- [WHAT TO DO] If a line holds the word "congruence", copy it from the entries.

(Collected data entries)
#####
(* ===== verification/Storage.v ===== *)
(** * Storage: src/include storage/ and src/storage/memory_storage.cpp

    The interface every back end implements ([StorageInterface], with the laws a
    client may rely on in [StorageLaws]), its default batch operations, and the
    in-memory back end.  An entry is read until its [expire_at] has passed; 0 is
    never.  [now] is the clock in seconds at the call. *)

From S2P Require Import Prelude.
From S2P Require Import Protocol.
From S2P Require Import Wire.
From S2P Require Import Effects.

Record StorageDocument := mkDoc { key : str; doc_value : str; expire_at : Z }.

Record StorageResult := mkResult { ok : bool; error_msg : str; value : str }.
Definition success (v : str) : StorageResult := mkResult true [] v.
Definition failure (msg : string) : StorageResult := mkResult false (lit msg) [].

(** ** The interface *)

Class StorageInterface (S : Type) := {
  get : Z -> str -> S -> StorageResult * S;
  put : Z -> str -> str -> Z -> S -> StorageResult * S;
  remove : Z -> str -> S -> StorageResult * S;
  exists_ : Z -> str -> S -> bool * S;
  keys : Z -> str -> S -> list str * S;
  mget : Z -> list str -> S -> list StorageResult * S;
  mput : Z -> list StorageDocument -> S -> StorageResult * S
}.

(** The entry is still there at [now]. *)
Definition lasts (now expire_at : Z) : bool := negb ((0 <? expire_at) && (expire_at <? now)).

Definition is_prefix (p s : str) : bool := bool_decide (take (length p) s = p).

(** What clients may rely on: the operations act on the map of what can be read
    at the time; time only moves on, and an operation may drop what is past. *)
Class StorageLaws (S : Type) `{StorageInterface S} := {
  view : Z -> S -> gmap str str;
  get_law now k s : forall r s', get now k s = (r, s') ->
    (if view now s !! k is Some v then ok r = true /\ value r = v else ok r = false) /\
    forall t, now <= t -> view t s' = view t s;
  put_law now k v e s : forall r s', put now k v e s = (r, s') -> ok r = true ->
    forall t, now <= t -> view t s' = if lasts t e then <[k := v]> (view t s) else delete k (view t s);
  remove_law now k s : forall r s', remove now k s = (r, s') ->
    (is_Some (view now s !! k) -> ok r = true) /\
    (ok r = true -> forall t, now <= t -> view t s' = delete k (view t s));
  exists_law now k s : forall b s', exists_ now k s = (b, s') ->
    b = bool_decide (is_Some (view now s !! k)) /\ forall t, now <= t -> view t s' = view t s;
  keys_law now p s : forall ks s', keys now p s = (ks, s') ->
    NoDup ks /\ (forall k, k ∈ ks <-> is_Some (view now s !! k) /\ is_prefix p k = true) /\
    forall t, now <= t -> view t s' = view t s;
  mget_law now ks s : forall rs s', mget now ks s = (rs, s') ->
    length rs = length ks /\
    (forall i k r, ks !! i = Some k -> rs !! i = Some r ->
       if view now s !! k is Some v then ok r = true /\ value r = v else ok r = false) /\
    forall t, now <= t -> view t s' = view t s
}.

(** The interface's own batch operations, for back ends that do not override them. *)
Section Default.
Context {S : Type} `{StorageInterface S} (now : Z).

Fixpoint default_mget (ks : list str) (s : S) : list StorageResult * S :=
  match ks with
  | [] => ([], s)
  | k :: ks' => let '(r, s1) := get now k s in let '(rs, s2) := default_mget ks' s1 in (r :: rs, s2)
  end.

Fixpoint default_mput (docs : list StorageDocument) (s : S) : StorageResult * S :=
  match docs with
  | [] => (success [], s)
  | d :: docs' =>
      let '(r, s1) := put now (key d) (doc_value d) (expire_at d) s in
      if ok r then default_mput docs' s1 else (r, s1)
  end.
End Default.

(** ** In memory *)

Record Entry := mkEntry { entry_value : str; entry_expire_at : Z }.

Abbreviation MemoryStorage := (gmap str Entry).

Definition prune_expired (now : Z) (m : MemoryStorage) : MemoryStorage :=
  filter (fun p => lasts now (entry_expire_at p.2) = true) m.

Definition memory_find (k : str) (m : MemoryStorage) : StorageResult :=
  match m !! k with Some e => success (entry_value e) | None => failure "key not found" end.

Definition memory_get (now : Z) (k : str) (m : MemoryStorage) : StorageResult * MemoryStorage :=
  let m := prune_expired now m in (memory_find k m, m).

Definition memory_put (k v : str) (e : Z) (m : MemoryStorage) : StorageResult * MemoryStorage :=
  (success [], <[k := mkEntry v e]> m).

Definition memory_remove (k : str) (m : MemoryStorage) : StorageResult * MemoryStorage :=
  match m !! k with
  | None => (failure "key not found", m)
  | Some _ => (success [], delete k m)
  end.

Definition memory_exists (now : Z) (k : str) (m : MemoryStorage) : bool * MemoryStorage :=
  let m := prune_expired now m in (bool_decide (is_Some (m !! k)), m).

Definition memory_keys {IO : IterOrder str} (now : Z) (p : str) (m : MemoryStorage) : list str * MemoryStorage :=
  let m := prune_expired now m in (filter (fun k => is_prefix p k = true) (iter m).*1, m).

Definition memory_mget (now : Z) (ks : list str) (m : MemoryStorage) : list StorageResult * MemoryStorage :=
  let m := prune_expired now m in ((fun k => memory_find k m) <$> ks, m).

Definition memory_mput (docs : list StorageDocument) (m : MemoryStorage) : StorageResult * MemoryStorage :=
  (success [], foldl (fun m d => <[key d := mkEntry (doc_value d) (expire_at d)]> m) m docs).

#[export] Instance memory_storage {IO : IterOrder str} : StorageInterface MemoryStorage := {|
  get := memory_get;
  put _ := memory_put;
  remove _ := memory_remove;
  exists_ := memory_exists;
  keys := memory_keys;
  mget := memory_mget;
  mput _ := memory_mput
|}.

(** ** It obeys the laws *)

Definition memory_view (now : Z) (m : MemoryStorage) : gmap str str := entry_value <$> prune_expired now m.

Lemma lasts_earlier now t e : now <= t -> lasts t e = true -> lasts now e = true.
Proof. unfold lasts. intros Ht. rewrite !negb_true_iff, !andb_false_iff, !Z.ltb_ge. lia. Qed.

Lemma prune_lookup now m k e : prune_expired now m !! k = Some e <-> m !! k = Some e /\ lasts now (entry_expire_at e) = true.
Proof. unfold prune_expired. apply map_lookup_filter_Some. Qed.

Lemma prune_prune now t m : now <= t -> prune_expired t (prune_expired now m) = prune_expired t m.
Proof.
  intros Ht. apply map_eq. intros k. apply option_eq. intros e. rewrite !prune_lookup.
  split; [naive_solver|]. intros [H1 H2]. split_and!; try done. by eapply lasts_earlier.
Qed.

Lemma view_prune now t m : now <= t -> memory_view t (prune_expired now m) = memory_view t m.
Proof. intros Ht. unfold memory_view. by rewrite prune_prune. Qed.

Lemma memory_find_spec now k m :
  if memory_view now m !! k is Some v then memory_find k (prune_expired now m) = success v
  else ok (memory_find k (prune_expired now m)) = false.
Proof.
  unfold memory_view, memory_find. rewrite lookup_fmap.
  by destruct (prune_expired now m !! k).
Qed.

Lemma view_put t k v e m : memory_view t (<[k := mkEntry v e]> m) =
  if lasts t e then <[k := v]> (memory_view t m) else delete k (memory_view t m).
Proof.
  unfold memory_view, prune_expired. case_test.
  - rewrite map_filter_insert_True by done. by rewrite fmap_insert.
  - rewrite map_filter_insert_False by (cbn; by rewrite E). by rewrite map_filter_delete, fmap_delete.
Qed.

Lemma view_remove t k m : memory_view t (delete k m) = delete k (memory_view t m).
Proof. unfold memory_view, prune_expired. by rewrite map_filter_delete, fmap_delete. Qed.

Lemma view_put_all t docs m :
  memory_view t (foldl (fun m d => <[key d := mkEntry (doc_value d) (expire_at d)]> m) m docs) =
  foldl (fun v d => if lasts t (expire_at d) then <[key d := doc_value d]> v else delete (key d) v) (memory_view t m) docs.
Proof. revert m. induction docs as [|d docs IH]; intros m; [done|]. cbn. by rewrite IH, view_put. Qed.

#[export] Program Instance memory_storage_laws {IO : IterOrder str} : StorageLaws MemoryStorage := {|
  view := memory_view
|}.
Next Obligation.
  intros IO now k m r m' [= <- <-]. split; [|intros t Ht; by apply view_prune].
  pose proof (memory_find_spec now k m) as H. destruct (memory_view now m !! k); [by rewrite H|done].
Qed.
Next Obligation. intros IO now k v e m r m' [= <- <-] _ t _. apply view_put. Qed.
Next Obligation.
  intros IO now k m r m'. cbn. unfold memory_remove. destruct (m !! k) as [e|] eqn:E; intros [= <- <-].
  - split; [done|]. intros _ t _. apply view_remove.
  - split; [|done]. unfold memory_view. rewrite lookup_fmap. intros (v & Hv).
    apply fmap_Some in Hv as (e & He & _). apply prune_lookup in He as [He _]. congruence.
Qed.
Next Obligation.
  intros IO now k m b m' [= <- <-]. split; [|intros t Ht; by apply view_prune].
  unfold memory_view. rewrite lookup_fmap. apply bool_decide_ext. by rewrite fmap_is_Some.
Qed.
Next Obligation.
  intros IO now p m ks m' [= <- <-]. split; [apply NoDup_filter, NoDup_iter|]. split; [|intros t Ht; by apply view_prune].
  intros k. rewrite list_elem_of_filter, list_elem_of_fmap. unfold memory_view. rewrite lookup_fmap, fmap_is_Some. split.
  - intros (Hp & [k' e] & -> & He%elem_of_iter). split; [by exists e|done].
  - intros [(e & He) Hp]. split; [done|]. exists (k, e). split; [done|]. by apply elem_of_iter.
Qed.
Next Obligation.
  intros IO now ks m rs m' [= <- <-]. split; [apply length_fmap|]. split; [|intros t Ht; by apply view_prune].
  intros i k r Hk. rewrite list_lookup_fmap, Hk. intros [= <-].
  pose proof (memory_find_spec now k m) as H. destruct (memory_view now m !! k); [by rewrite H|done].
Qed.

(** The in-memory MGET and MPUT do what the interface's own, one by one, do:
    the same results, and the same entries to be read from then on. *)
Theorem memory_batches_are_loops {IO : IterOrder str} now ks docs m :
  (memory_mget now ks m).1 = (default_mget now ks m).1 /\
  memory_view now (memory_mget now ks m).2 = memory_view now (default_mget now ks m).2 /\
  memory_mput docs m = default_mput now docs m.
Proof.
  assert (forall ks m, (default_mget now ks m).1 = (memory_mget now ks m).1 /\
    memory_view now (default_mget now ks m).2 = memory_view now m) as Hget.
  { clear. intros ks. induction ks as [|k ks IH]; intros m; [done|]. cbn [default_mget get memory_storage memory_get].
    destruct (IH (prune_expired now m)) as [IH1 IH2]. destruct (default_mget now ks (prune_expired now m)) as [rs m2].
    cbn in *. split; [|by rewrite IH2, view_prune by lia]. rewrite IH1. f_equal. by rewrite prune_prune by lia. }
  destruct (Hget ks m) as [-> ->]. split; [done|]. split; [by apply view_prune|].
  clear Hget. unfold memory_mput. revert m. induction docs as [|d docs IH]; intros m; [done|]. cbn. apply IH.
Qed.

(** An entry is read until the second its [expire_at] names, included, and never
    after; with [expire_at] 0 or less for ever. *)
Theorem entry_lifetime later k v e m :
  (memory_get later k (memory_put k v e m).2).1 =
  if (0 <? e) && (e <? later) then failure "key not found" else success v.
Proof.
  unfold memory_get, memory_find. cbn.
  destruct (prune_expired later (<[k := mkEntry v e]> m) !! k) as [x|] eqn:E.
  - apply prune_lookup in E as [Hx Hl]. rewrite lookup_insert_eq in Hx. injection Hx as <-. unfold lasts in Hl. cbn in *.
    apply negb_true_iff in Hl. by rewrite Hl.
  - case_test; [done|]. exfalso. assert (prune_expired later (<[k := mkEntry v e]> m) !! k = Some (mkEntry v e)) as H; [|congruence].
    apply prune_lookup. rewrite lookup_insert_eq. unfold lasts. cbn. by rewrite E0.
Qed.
#####
- [ANSWER FOR THIS EXERCISE]
    apply fmap_Some in Hv as (e & He & _). apply prune_lookup in He as [He _]. congruence.
  - case_test; [done|]. exfalso. assert (prune_expired later (<[k := mkEntry v e]> m) !! k = Some (mkEntry v e)) as H; [|congruence].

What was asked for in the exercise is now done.